SERIES:              Topical Messages:  Special Days – New Years

SETTING:          North Kelso Baptist Church

SERVICE:          Sunday AM (December 27th, 2015)

SUBTITLE:        How to Live in View of the End (Part 1)

SCRIPTURE:     1 Peter 4:7-11

SUBJECT:          The impact of the end of all things

SUMMARY:       The realization that the end is now here serves as the motivation for Peter’s call to prayer, love, and service towards one another which leads to the glory of God through Christ.

SCHEME:           To enable my people to transcend unbiblical means of motivation for the ministry they are to have for one another in view living at the end of all things

Our theme is:  The end motivates our ways

Proposition:  The Christian’s awareness of the end of all things impacts their present daily conduct

Interrogatory Sentence:  How does the awareness of the end of all things impact your daily conduct?

Transitional Sentence:  Our passage describes three (3) aspects of how the awareness of the end of all things has an impact on your daily behavior; The Assertion of the Apostle, The Application of the Apostle, and The Admonition of the Apostle.

[The Title of the Message]
How to Live in View of the End (Part 1)

[Announce the Text]
Please open your Bibles to 1 Peter 4:7-11

Prayer for illumination & understanding
Our gracious Father, help us to hear your holy Word that we may truly understand; and that, understanding, we may believe and believing, we may be in all in all things faithful and obedient. Father by understanding your word may we seek your honor and glory in all that we do; through Christ our Lord. So Father we ask you, through your Holy Spirit to open our hearts and minds for the sake, the honor, and the glory of your Son, the Lord Jesus Christ, so that as the Scriptures are read and your Word explained, we may hear with joy what you say to us today. We ask you Father to show us all that Christ is and what He has done for us. Amen.

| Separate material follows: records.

(* ===== verification/TickPlan.v ===== *)
(** * One tick's state and plan (go/internal/control/dispatch.go)

    The state of the control loop above the safety pipeline, and the first
    third of ComputeDispatch: what the tick was asked to do. A manual hold
    comes first; planner_self only gates the reactive controller; the other
    planner modes follow the slot's energy, or a grid target. *)
From Stdlib Require Import ZArith Lia.
From S2P Require Import Prelude Float64 GoTime Json Kalman Health Telemetry Limits Units.
From S2P Require Import CommandLog PIController Site PlanIntent StoragePlan SlotDelivery MeterFreeze.
From S2P Require Import ImportHour PhaseFuse FuseHeat ControlState.
From stdpp Require Import base gmap strings list.
#[local] Open Scope Z_scope.

(** The settings of [State] that only the control law reads. The check of a
    scoped hold is a callback, [None] when not wired. *)
Record loopConfig : Type := mkConfig {
  GridToleranceW : f64;
  PeakLimitW : f64;
  SlewRateW : f64;
  SlewEnabled : bool;
  UseEnergyDispatch : bool;
  InverterGroups : gmap string string;
  BatteryHoldTargetValid : option (string -> string -> bool)
}.

(** [currentDirective], [slotDelivered], [lastTickTs]. *)
Record energyPath : Type := mkEnergyPath { currentDirective : SlotDirective; slotDelivered : f64; lastTickTs : Time }.
(** [resetEnergyDispatchBookkeeping]. *)
Definition noEnergyPath : energyPath := mkEnergyPath noSlot (of_Z 0) zeroTime.

(** [State]: [ctl] is what the pipeline changes. *)
Record Loop : Type := mkLoop {
  ctl : State;
  GridTargetW : f64;
  PI : PIController;
  ManualHold : BatteryManualHold;
  PlanStale : bool;
  controlSlotDecisionID : string;
  liveEVChargingW : f64;
  energy : energyPath;
  slotStats : slotActual;
  storageDelivery : storageSlotDelivery;
  dispatchMeterAt : Time;
  freeze : meterFreeze
}.

(** ** One field at a time *)
Definition withCtl (st : State) (l : Loop) : Loop :=
  mkLoop st (GridTargetW l) (PI l) (ManualHold l) (PlanStale l) (controlSlotDecisionID l) (liveEVChargingW l) (energy l)
    (slotStats l) (storageDelivery l) (dispatchMeterAt l) (freeze l).
Definition withPI (p : PIController) (l : Loop) : Loop :=
  mkLoop (ctl l) (GridTargetW l) p (ManualHold l) (PlanStale l) (controlSlotDecisionID l) (liveEVChargingW l) (energy l)
    (slotStats l) (storageDelivery l) (dispatchMeterAt l) (freeze l).
Definition withManualHold (h : BatteryManualHold) (l : Loop) : Loop :=
  mkLoop (ctl l) (GridTargetW l) (PI l) h (PlanStale l) (controlSlotDecisionID l) (liveEVChargingW l) (energy l)
    (slotStats l) (storageDelivery l) (dispatchMeterAt l) (freeze l).
Definition withStale (b : bool) (l : Loop) : Loop :=
  mkLoop (ctl l) (GridTargetW l) (PI l) (ManualHold l) b (controlSlotDecisionID l) (liveEVChargingW l) (energy l)
    (slotStats l) (storageDelivery l) (dispatchMeterAt l) (freeze l).
Definition withDecision (d : string) (l : Loop) : Loop :=
  mkLoop (ctl l) (GridTargetW l) (PI l) (ManualHold l) (PlanStale l) d (liveEVChargingW l) (energy l)
    (slotStats l) (storageDelivery l) (dispatchMeterAt l) (freeze l).
Definition withLiveEV (w : f64) (l : Loop) : Loop :=
  mkLoop (ctl l) (GridTargetW l) (PI l) (ManualHold l) (PlanStale l) (controlSlotDecisionID l) w (energy l)
    (slotStats l) (storageDelivery l) (dispatchMeterAt l) (freeze l).
Definition withEnergy (e : energyPath) (l : Loop) : Loop :=
  mkLoop (ctl l) (GridTargetW l) (PI l) (ManualHold l) (PlanStale l) (controlSlotDecisionID l) (liveEVChargingW l) e
    (slotStats l) (storageDelivery l) (dispatchMeterAt l) (freeze l).
Definition withStats (x : slotActual) (l : Loop) : Loop :=
  mkLoop (ctl l) (GridTargetW l) (PI l) (ManualHold l) (PlanStale l) (controlSlotDecisionID l) (liveEVChargingW l) (energy l)
    x (storageDelivery l) (dispatchMeterAt l) (freeze l).
Definition withStorage (d : storageSlotDelivery) (l : Loop) : Loop :=
  mkLoop (ctl l) (GridTargetW l) (PI l) (ManualHold l) (PlanStale l) (controlSlotDecisionID l) (liveEVChargingW l) (energy l)
    (slotStats l) d (dispatchMeterAt l) (freeze l).
Definition withMeterAt (t : Time) (l : Loop) : Loop :=
  mkLoop (ctl l) (GridTargetW l) (PI l) (ManualHold l) (PlanStale l) (controlSlotDecisionID l) (liveEVChargingW l) (energy l)
    (slotStats l) (storageDelivery l) t (freeze l).

Definition withSetpoint (w : f64) (p : PIController) : PIController :=
  mkPI w (Kp p) (Ki p) (IntegralLimit p) (OutputLimit p) (integral p).
Definition SetGridTarget (w : f64) (l : Loop) : Loop :=
  mkLoop (ctl l) w (withSetpoint w (PI l)) (ManualHold l) (PlanStale l) (controlSlotDecisionID l) (liveEVChargingW l) (energy l)
    (slotStats l) (storageDelivery l) (dispatchMeterAt l) (freeze l).

(** The settings that change within a tick: the plan and the cars. *)
Definition siteWith (snap : controlPlanSnapshot) (manualW evW : f64) (s : Site) : Site :=
  mkSite (sMode s) (SiteMeterDriver s) (SiteFuseAmps s) (SiteFuseVoltage s) (SiteFusePhases s) (SiteFuseSafetyA s)
    (PeakImportCeilingW s) (MaxExportW s) evW manualW (EVSurplusOnlyReserveW s) (EVSurplusOnlyChargingW s)
    (BatteryCoversEV s) (BatteryBoostEVChargingW s) (BatteryBoostReserveSoC s) (EVCommandedW s) (evCommanded s)
    (evFuseDemands s) (evFuseDemandsSet s) (MinDispatchIntervalS s) (ControlIntervalS s) (SlotDirectiveFn s)
    (PlanTargetFn s) snap (PVSurplusAbsorbSoCCap s) (PVSurplusAbsorbThresholdW s) (DriverLimits s).
Definition lSite (l : Loop) : Site := site (ctl l).
Definition withSnapshot (snap : controlPlanSnapshot) (l : Loop) : Loop :=
  withCtl (withSite (siteWith snap (ManualEVChargingW (lSite l)) (EVChargingW (lSite l)) (lSite l)) (ctl l)) l.
Definition withCars (manualW evW : f64) (l : Loop) : Loop :=
  withCtl (withSite (siteWith (planSnapshot (lSite l)) manualW evW (lSite l)) (ctl l)) l.

Definition fromSource (src : controlPlanSource) (snap : controlPlanSnapshot) : controlPlanSnapshot :=
  mkSnapshot (active snap) src (tickAt snap) (directiveCaptured snap) (directiveOK snap) (directive snap)
    (legacyCaptured snap) (legacyOK snap) (legacyMode snap) (legacyGridW snap) (legacyID snap).

(** ** The start of the tick *)
Section Start.
Context `{MapIter}.

(** The live power of the online batteries. *)
Definition liveBatTotal (store : Store) (capacities : gmap string f64) : f64 :=
  sumSome (fun name =>
      match Get name DerBattery store with
      | Some r => if usable store name then Some (SmoothedW r) else None
      | None => None
      end) (keys capacities).

Definition tickStart (store : Store) (capacities : gmap string f64) (now : Time) (l : Loop) : Loop :=
  let l := withDecision "" l in
  let l := withCtl (updateBatteryChargeFull store now capacities (ctl l)) l in
  let l := withSnapshot (mkSnapshot true controlPlanNone now false false noSlot false false "" (of_Z 0) "") l in
  let '(x, snap) := updateSlotDeliveryMetrics (lSite l) (liveBatTotal store capacities) now (slotStats l) in
  withStats x (withSnapshot snap l).
End Start.

(** ** The manual hold *)
Definition holdIsValid (cfg : loopConfig) (h : BatteryManualHold) : bool :=
  if bool_decide (mhDriver h = ""%string) then true
  else negb (bool_decide (mhDeviceID h = ""%string)) &&
       match BatteryHoldTargetValid cfg with Some f => f (mhDriver h) (mhDeviceID h) | None => false end.

Definition takeHold (cfg : loopConfig) (now : Time) (l : Loop) : option BatteryManualHold * Loop :=
  let '(h, kept) := GetBatteryManualHold now (ManualHold l) in
  let l := withManualHold kept l in
  match h with
  | None => (None, l)
  | Some h =>
      if holdIsValid cfg h
      then (Some h, SetGridTarget (of_Z 0) (withStale false (withEnergy noEnergyPath (withPI (Reset (PI l)) l))))
      else (None, withManualHold ClearBatteryManualHold l)
  end.

(** ** What the mode and its plan ask for *)
Record tickPlan : Type := mkPlan {
  effectiveMode : Mode;
  useEnergyPath : bool;
  plannerSelfIdleGate : bool;
  plannerSelfExportSurplusGate : bool;
  plannerSelfNoChargeStalePlan : bool;
  arbitrageFamilyIdleSlot : bool;
  coverLoadDischargeSlot : bool;
  slotOf : SlotDirective
}.
Definition plainPlan (m : Mode) : tickPlan := mkPlan m false false false false false false noSlot.

Definition preparePlannerSelf (now : Time) (l : Loop) : tickPlan * Loop :=
  let l := withEnergy noEnergyPath (SetGridTarget (of_Z 0) l) in
  let '(dir, ok, snap) := plannerSelfDirectiveAt (lSite l) now in
  if negb (ok && negb (EVOnly dir))
  then (mkPlan ModeSelfConsumption false false false true false false noSlot, withStale true (withSnapshot snap l))
  else
    (mkPlan ModeSelfConsumption false (plannerSelfDirectiveIsIdle dir) (plannerSelfDirectiveExportsSurplus dir) false
       false false noSlot,
     withStale false (withSnapshot (fromSource controlPlanDirective snap) (withDecision (DecisionID dir) l))).

Definition idleWhGate : f64 := of_Z 50.
Definition coverLoadExportToleranceW : f64 := of_Z 100.
Definition arbitrageFamily (m : Mode) : bool := isMode m ModePlannerPassiveArbitrage || isMode m ModePlannerArbitrage.

(** The slot's energy, when the plan has one for now: [None] falls through to
    the grid target. *)
Definition slotPlan (cfg : loopConfig) (now : Time) (l : Loop) : option tickPlan * Loop :=
  match SlotDirectiveFn (lSite l) with
  | None => (None, l)
  | Some _ =>
      if negb (UseEnergyDispatch cfg) then (None, l)
      else
        let '(dir, ok, snap) := plannerSelfDirectiveAt (lSite l) now in
        if negb (ok && negb (EVOnly dir)) then (None, withSnapshot snap l)
        else
          let l := withSnapshot (fromSource controlPlanDirective snap) (withDecision (DecisionID dir) l) in
          let family := arbitrageFamily (sMode (lSite l)) in
          let idle := family && fle (fabs (intentEnergyWh dir)) idleWhGate in
          let cover := family && HasPlannedGridW dir && flt (intentEnergyWh dir) (fneg idleWhGate) &&
                       flt (fneg coverLoadExportToleranceW) (PlannedGridW dir) in
          let plan := mkPlan ModeSelfConsumption (negb idle && negb cover) false false false idle cover dir in
          let l := withStale false l in
          (Some plan, if idle || cover then withEnergy noEnergyPath (SetGridTarget (of_Z 0) l) else l)
  end.

Definition targetPlan (now : Time) (l : Loop) : tickPlan * Loop :=
  let '(m, w, id, ok, snap) :=
    match PlanTargetFn (lSite l) with
    | Some _ => planTargetAt (lSite l) now
    | None => (""%string, of_Z 0, ""%string, false, planSnapshot (lSite l))
    end in
  if ok
  then (plainPlan m, withStale false (SetGridTarget w (withSnapshot (fromSource controlPlanLegacyTarget snap) (withDecision id l))))
  else (plainPlan ModeSelfConsumption, withStale true (SetGridTarget (of_Z 0) (withSnapshot snap l))).

Definition choosePlan (cfg : loopConfig) (now : Time) (held : bool) (l : Loop) : tickPlan * Loop :=
  let m := sMode (lSite l) in
  if held then (plainPlan ModeSelfConsumption, l)
  else if isMode m ModePlannerSelf then preparePlannerSelf now l
  else if IsPlannerMode m then
    match slotPlan cfg now l with
    | (Some plan, l) => (plan, l)
    | (None, l) => targetPlan now l
    end
  else (plainPlan m, l).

Re-announce and read the text
Our text for today is 1 Peter 4:7-11

[Main Introduction]

 On a warm summer day in June a teen-age boy lost one of his contact lenses while he was playing basketball in the driveway. After a lengthy fruitless and frustrating search he went inside his house and told his mother that he could not find his contact lenses anywhere in the driveway. So his mother, stopped what she was doing and went out to the driveway in order to search for his lenses.

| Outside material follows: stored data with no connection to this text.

(* ===== verification/PlanData.v ===== *)
(** * Plans and their parameters (go/internal/mpc: mpc.go, loadpoint_spec.go,
    fleet_contract.go, charging_periods.go)

    What the planner, its checks and its fallbacks share: the parameters of a
    request, the charger's steps, the rules of a mode, and the plan with its
    actions and their reasons. *)
From Stdlib Require Import ZArith Lia.
From S2P Require Import Prelude Float64 GoTime Site PlanSlots.
From stdpp Require Import base gmap strings list.
#[local] Open Scope Z_scope.

(** ** Parameters *)
Definition PlannerMode : Type := string.
Definition ModeSelfConsumption : PlannerMode := "self_consumption".
Definition ModeCheapCharge : PlannerMode := "cheap_charge".
Definition ModePassiveArbitrage : PlannerMode := "passive_arbitrage".
Definition ModeArbitrage : PlannerMode := "arbitrage".
Definition isMode (m n : PlannerMode) : bool := bool_decide (m = n).

Record ChargingPeriods : Type := mkCharging {
  MinChargeSeconds : f64; StartCostOre : f64; InitialCharging : bool; InitialChargeSeconds : f64
}.
Record LoadpointSpec : Type := mkSpec {
  evCapacityWh : f64; Levels : Z; evSoCMin : f64; evSoCMax : f64; evInitialSoC : f64; PluggedIn : bool;
  TargetSoC : f64; TargetSlotIdx : Z; MinChargeW : f64; evMaxChargeW : f64; AllowedStepsW : list f64;
  evChargeEfficiency : f64; SurplusOnly : bool; NoBatteryToEV : bool; lpID : string; Charging : ChargingPeriods
}.
Record StorageAssetSpec : Type := mkStorage {
  stID : string; stCapacityWh : f64; InitialEnergyWh : f64; MinEnergyWh : f64; MaxEnergyWh : f64; stMaxChargeW : f64;
  stMaxDischargeW : f64; stChargeEfficiency : f64; stDischargeEfficiency : f64
}.

(** [None] is a nil pointer. The demand charges are left out: of the code
    modelled here only [priceReserveCharging] looks at them, to see whether
    there are any. *)
Record Params : Type := mkParams {
  pMode : PlannerMode; SoCLevels : Z; CapacityWh : f64; SoCMin : f64; SoCMax : f64; InitialSoC : f64;
  PVChargeBonusOreKwh : f64; ActionLevels : Z; MaxChargeW : f64; MaxDischargeW : f64;
  ChargeEfficiency : f64; DischargeEfficiency : f64; TerminalSoCPrice : f64; pricing : ExportPricing;
  MinArbitrageSpreadOreKwh : f64; Loadpoint : option LoadpointSpec; Loadpoints : list (option LoadpointSpec);
  Storages : list StorageAssetSpec; ImportMeanW : f64; ImportHours : list ImportHour; hasDemandCharges : bool;
  curtailment : PVCurtailment; InitialSoCUnclamped : f64; PVUncertaintyW : f64; PVRelativeUncertainty : f64; PVForecastSafetyK : f64
}.

Definition specActive (l : option LoadpointSpec) : bool :=
  match l with Some s => PluggedIn s && flt (of_Z 0) (evCapacityWh s) && (2 <=? Levels s) | None => false end.
Definition blocksBatteryToEV (s : LoadpointSpec) : bool := NoBatteryToEV s || SurplusOnly s.
Definition activeLoadpointSpecs (l : list (option LoadpointSpec)) : list LoadpointSpec :=
  omap (fun o => if specActive o then o else None) l.
Definition activeLoadpoints (p : Params) : list LoadpointSpec :=
  match activeLoadpointSpecs (Loadpoints p) with [] => activeLoadpointSpecs [Loadpoint p] | out => out end.

Definition requiresStorageMaps (p : Params) : bool :=
  (1 <? length (Storages p))%nat ||
  existsb (fun b => fne (stChargeEfficiency b) (ChargeEfficiency p) || fne (stDischargeEfficiency b) (DischargeEfficiency p))
    (Storages p).
Definition coreDPModelError (p : Params) : bool :=
  feq (CapacityWh p) (of_Z 0) || (1 <? length (Storages p))%nat || (1 <? length (activeLoadpoints p))%nat ||
  requiresStorageMaps p.

(** ** The charger's steps *)
Fixpoint insertFromRight (x : f64) (rev : list f64) : list f64 :=
  match rev with
  | [] => [x]
  | y :: rest => if flt x y then y :: insertFromRight x rest else x :: rev
  end.
Definition sortSteps (l : list f64) : list f64 := rev (fold_left (fun r x => insertFromRight x r) l []).

Definition keepStep (s : LoadpointSpec) (out : list f64) (w : f64) : list f64 :=
  if flt w (of_Z 0) || (flt (of_Z 0) w && flt w (MinChargeW s)) then out
  else if flt (of_Z 0) (evMaxChargeW s) && flt (evMaxChargeW s) w then out
  else if existsb (feq w) out then out
  else out ++ [w].
Definition normalizedSteps (s : LoadpointSpec) : list f64 :=
  match AllowedStepsW s with
  | [] =>
      if fle (evMaxChargeW s) (of_Z 0) then [of_Z 0]
      else if flt (of_Z 0) (MinChargeW s) && flt (MinChargeW s) (evMaxChargeW s)
      then [of_Z 0; MinChargeW s; evMaxChargeW s]
      else [of_Z 0; evMaxChargeW s]
  | steps => sortSteps (fold_left (keepStep s) steps [of_Z 0])
  end.

Definition deadlineSlot (s : LoadpointSpec) (n : Z) : Z :=
  if fle (TargetSoC s) (of_Z 0) || (TargetSlotIdx s <? 0) || (n <=? 0) then -1 else Z.min (TargetSlotIdx s) (n - 1).

(** ** Rules of a mode *)
Definition modeAllows (m : PlannerMode) (baselineGridW gridW actW : f64) : bool :=
  let eps := lit 1 1000000 in
  let tol := of_Z 50 in
  if isMode m ModeSelfConsumption then
    if flt eps baselineGridW then fle (fneg tol) gridW && fle gridW (fadd baselineGridW tol)
    else if flt baselineGridW (fneg eps) then fle gridW tol && fle (fsub baselineGridW tol) gridW
    else flt (fabs actW) tol
  else if isMode m ModeCheapCharge || isMode m ModePassiveArbitrage then
    let minGrid := if flt baselineGridW (of_Z 0) then baselineGridW else of_Z 0 in
    fle (fsub minGrid (lit 1 10)) gridW
  else true.

Definition strictSCBiasOre (effPriceOre houseImportKWh : f64) : f64 :=
  fmul (fmul (of_Z 2) (if flt effPriceOre (of_Z 0) then of_Z 0 else effPriceOre)) houseImportKWh.

(** Go's order on float64 puts NaN first. *)
Definition floatLess (x y : f64) : bool := flt x y || isNaN x && negb (isNaN y).
Fixpoint insertFloat (x : f64) (l : list f64) : list f64 :=
  match l with [] => [x] | y :: r => if floatLess y x then y :: insertFloat x r else x :: l end.
(** [sort.Float64s]: floats that compare equal are the same value here. *)
Definition sortFloats (l : list f64) : list f64 := foldr insertFloat [] l.

(** ** Plans *)
(** An action repeats its slot's price and forecast; the limits of [aSlot] are
    not part of it. The maps go by storage and charger. *)
Record Action : Type := mkAction {
  aSlot : Slot; BatteryW : f64; aGridW : f64; SoC : f64; CostOre : f64; Reason : string; PVLimitW : f64;
  LoadpointW : f64; LoadpointSoC : f64; PVCurtailActive : bool; StoragePowerW : gmap string f64; StorageEnergyWh : gmap string f64;
  LoadpointPowerW : gmap string f64; LoadpointMaxPowerW : gmap string f64; LoadpointSoCByID : gmap string f64
}.
Record Plan : Type := mkPlan {
  plMode : PlannerMode; HorizonSlots : nat; plCapacityWh : f64; plInitialSoC : f64; TotalCostOre : f64; Actions : list Action;
  LoadpointShortfallWh : gmap string f64
}.

Definition kWh (w dtH : f64) : f64 := fdiv (fmul w dtH) (of_Z 1000).

Definition reasonFor (s : Slot) (batteryW gridW meanPrice : f64) : string :=
  let baseline := fadd (LoadW s) (PVW s) in
  let charging := flt (of_Z 100) batteryW in
  let discharging := flt batteryW (of_Z (-100)) in
  let gridExports := flt gridW (of_Z (-100)) in
  let gridImports := flt (of_Z 100) gridW in
  let priceAbove := flt (fmul meanPrice (lit 11 10)) (PriceOre s) in
  let priceBelow := flt (PriceOre s) (fmul meanPrice (lit 9 10)) in
  if charging && flt baseline (of_Z (-100)) && negb gridImports then "absorb PV surplus"
  else if charging && gridImports && priceBelow then "charge from cheap grid"
  else if charging && gridImports then "charge — import"
  else if charging then "charge"
  else if discharging && gridExports && priceAbove then "discharge — export at peak"
  else if discharging && gridExports then "discharge — export"
  else if discharging && priceAbove then "discharge — price above horizon mean"
  else if discharging && flt (of_Z 100) baseline then "discharge — cover local load"
  else if discharging then "discharge"
  else if gridImports then "idle — import to cover load"
  else if gridExports then "idle — export PV surplus"
  else "idle".

(** ** Lemmas *)
Lemma insertFloat_perm x l : insertFloat x l ≡ₚ x :: l.
Proof. induction l as [|y l IH]; [done|]. cbn. destruct (floatLess y x); [rewrite IH; apply Permutation_swap|done]. Qed.
Lemma sortFloats_perm l : sortFloats l ≡ₚ l.
Proof. induction l as [|x l IH]; [done|]. cbn. now rewrite insertFloat_perm, IH. Qed.

(** The charger's first step is off. *)
Definition notBelow (w : f64) : Prop := flt w (of_Z 0) = false.
Lemma keepStep_notBelow s out w : Forall notBelow out -> Forall notBelow (keepStep s out w).
Proof.
  intros F. unfold keepStep. destruct (flt w (of_Z 0)) eqn:E; cbn [orb]; [exact F|]. destruct (_ && _); [exact F|].
  destruct (_ && _); [exact F|]. destruct (existsb _ _); [exact F|]. apply Forall_app. split; [exact F|]. now apply Forall_singleton.
Qed.
Lemma keepSteps_zero s l : forall out, Forall notBelow out -> exists r, fold_left (keepStep s) l (of_Z 0 :: out) = of_Z 0 :: r /\ Forall notBelow r.
Proof.
  induction l as [|w l IH]; intros out F; [now exists out|]. cbn [fold_left].
  assert (E : exists r, keepStep s (of_Z 0 :: out) w = of_Z 0 :: r /\ Forall notBelow r).
  { pose proof (keepStep_notBelow s (of_Z 0 :: out) w) as K. unfold keepStep in *.
    destruct (_ || _); [now exists out|]. destruct (_ && _); [now exists out|]. destruct (existsb _ _); [now exists out|].
    exists (out ++ [w]). split; [reflexivity|]. apply Forall_inv_tail in K; [exact K|]. now constructor; [vm_compute|]. }
  destruct E as (r & -> & Fr). now apply IH.
Qed.
Lemma insertFromRight_last x l : notBelow x -> exists r, insertFromRight x (l ++ [of_Z 0]) = r ++ [of_Z 0].
Proof.
  intros N. induction l as [|y l [r IH]]; cbn.
  - unfold notBelow in N. rewrite N. now exists [x].
  - destruct (flt x y); [|now exists (x :: y :: l)]. rewrite IH. now exists (y :: r).
Qed.
Lemma sortSteps_zero l : Forall notBelow l -> exists r, sortSteps (of_Z 0 :: l) = of_Z 0 :: r.
Proof.
  intros F. unfold sortSteps. cbn [fold_left insertFromRight].
  assert (E : forall a, exists r, fold_left (fun r x => insertFromRight x r) l (a ++ [of_Z 0]) = r ++ [of_Z 0]).
  { induction F as [|x l N F IH]; intros a; cbn [fold_left]; [now exists a|].
    destruct (insertFromRight_last x a N) as [r ->]. apply IH. }
  destruct (E []) as [r Er]. cbn [app] in Er. rewrite Er, rev_app_distr. now exists (rev r).
Qed.
Lemma steps_start_off s : exists r, normalizedSteps s = of_Z 0 :: r.
Proof.
  unfold normalizedSteps. destruct (AllowedStepsW s) as [|w l].
  - destruct (fle _ _); [now eexists|]. destruct (_ && _); now eexists.
  - destruct (keepSteps_zero s (w :: l) [] (Forall_nil_2 _)) as (r & -> & F). now apply sortSteps_zero.
Qed.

In a short while she came back into the house with the lenses in her hand. While her son was putting it back into his eye, he asked her why she could find it and he couldn’t. She said it was because they were not looking for the same thing. She said, “You were looking for a small piece of round plastic, I was looking for 150.00.” She was motivated by the cost of the lenses!

Orient the Text:
Motives shape and determine our strategy, our service, and our success

This morning I want to speak to you about the impact of the presence of the end of all things – or more specifically how the Christian’s awareness of the present end of all things impacts their present daily conduct by serving as a practical motivation.

It is obvious that any number of means and methods can be made up to force, command, demand, or persuade believers how to treat one another. 

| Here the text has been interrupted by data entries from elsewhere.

(** ** Curtailment hints *)
Fixpoint endsWithParen (s : string) : bool :=
  match s with
  | EmptyString => false
  | String c EmptyString => bool_decide (c = ")"%char)
  | String _ r => endsWithParen r
  end.
Definition withHint (limit : f64) (a : Action) : Action :=
  mkAction (aSlot a) (BatteryW a) (aGridW a) (SoC a) (CostOre a)
    (if negb (isMode (Reason a) EmptyString) && negb (endsWithParen (Reason a)) then Reason a +:+ " · curtail PV"
     else "curtail PV (negative export) · " +:+ Reason a)
    limit (LoadpointW a) (LoadpointSoC a) (PVCurtailActive a) (StoragePowerW a) (StorageEnergyWh a) (LoadpointPowerW a)
    (LoadpointMaxPowerW a) (LoadpointSoCByID a).
Definition localUseW (a : Action) : f64 :=
  let c := LoadW (aSlot a) in
  let c := if flt (of_Z 0) (BatteryW a) then fadd c (BatteryW a) else c in
  let c := if flt (of_Z 0) (LoadpointW a) then fadd c (LoadpointW a) else c in
  if flt c (of_Z 0) then of_Z 0 else c.
Definition annotateAction (p : Params) (a : Action) : Action :=
  if fle (of_Z 0) (aGridW a) then a
  else if flt (of_Z 0) (ExportPriceOre (SpotOre (aSlot a)) (pricing p)) then a
  else if flt (localUseW a) (fneg (PVW (aSlot a))) then withHint (localUseW a) a else a.
Definition annotateCurtailment (p : Params) (l : list Action) : list Action := annotateAction p <$> l.

(** ** The planner *)
Inductive PlanError : Type := ErrContext | ErrModel | ErrPartialSlots | ErrBudget.
Definition emptyPlan : Plan := mkPlan EmptyString 0 (of_Z 0) (of_Z 0) (of_Z 0) [] ∅.

Definition planOf (q : Problem) (pols : list (list (list nat))) : Plan :=
  let p := pr q in
  let acts := simulate q 0 (slots q) pols (InitialSoC p) (match ev q with Some g => evInitialSoC (spec g) | None => of_Z 0 end) in
  mkPlan (pMode p) (length (slots q)) (CapacityWh p) (InitialSoC p) (fold_left (fun c a => fadd c (CostOre a)) acts (of_Z 0))
    (annotateCurtailment p acts) ∅.
(** [ctxErr k] is the context's state at the solver's [k]-th look. A context
    that ends during the last run still returns the plan, with its error. *)
Definition OptimizeContext (ctxErr : nat -> bool) (input : list Slot) (p : Params) : Plan * option PlanError :=
  if ctxErr 0%nat then (emptyPlan, Some ErrContext)
  else if coreDPModelError p then (emptyPlan, Some ErrModel)
  else if negb (validatePartialSlots input) then (emptyPlan, Some ErrPartialSlots)
  else
    let slots := sanitizeOptimizeSlots input in
    if (length slots =? 0)%nat || fle (CapacityWh p) (of_Z 0) then (mkPlan (pMode p) 0 (of_Z 0) (of_Z 0) (of_Z 0) [] ∅, None)
    else if flt (of_Z maxDPWorkingBytes) (workingBytes p (Z.of_nat (length slots))) then (emptyPlan, Some ErrBudget)
    else
      let q := prepare p slots in
      match solveFrom q ctxErr 0 slots with
      | None => (emptyPlan, Some ErrContext)
      | Some (_, pols) =>
          (planOf q pols, if ctxErr (S (length slots)) then Some ErrContext else None)
      end.
Definition Optimize (input : list Slot) (p : Params) : Plan := fst (OptimizeContext (fun _ => false) input p).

You are all aware of the legalistic means of motivation –

·        God will love you more,
·        God will accept you more,
·         your prayers will be answered the way you want them answered,
·        the church will accept you,
·        you will feel good,
·        and on and on it goes.

 Others motivate believers by harping on what is expected of believers.

Whatever motivation you accept or utilize will shape your strategy or your plan of ministering to one another, it will affect your actual service or ministry to one another.

Raise a Need:
Christian priorities and their detractors

There are an innumerable types and kinds of distractions that are designed to derail your responsibilities toward one another and your interpersonal relationships. Satan, your flesh, and this world seemingly works “over-time” to change your priorities. 

When our priorities are wrong we fail to relate to one another as God intended and we focus on our own personal desires. It is the failure to maintain Christ-like priorities or maintain godly motivation that causes believer to fail one another. 

How else can you explain, for example, believers living in sinful patterns of unbiblical behavior toward other believers in the same fellowship? Any time your priorities fall on yourself or your motivation is turned from God’s glory and the good of other believers it robs fellow believers of what they need to maintain biblical priorities and motivation.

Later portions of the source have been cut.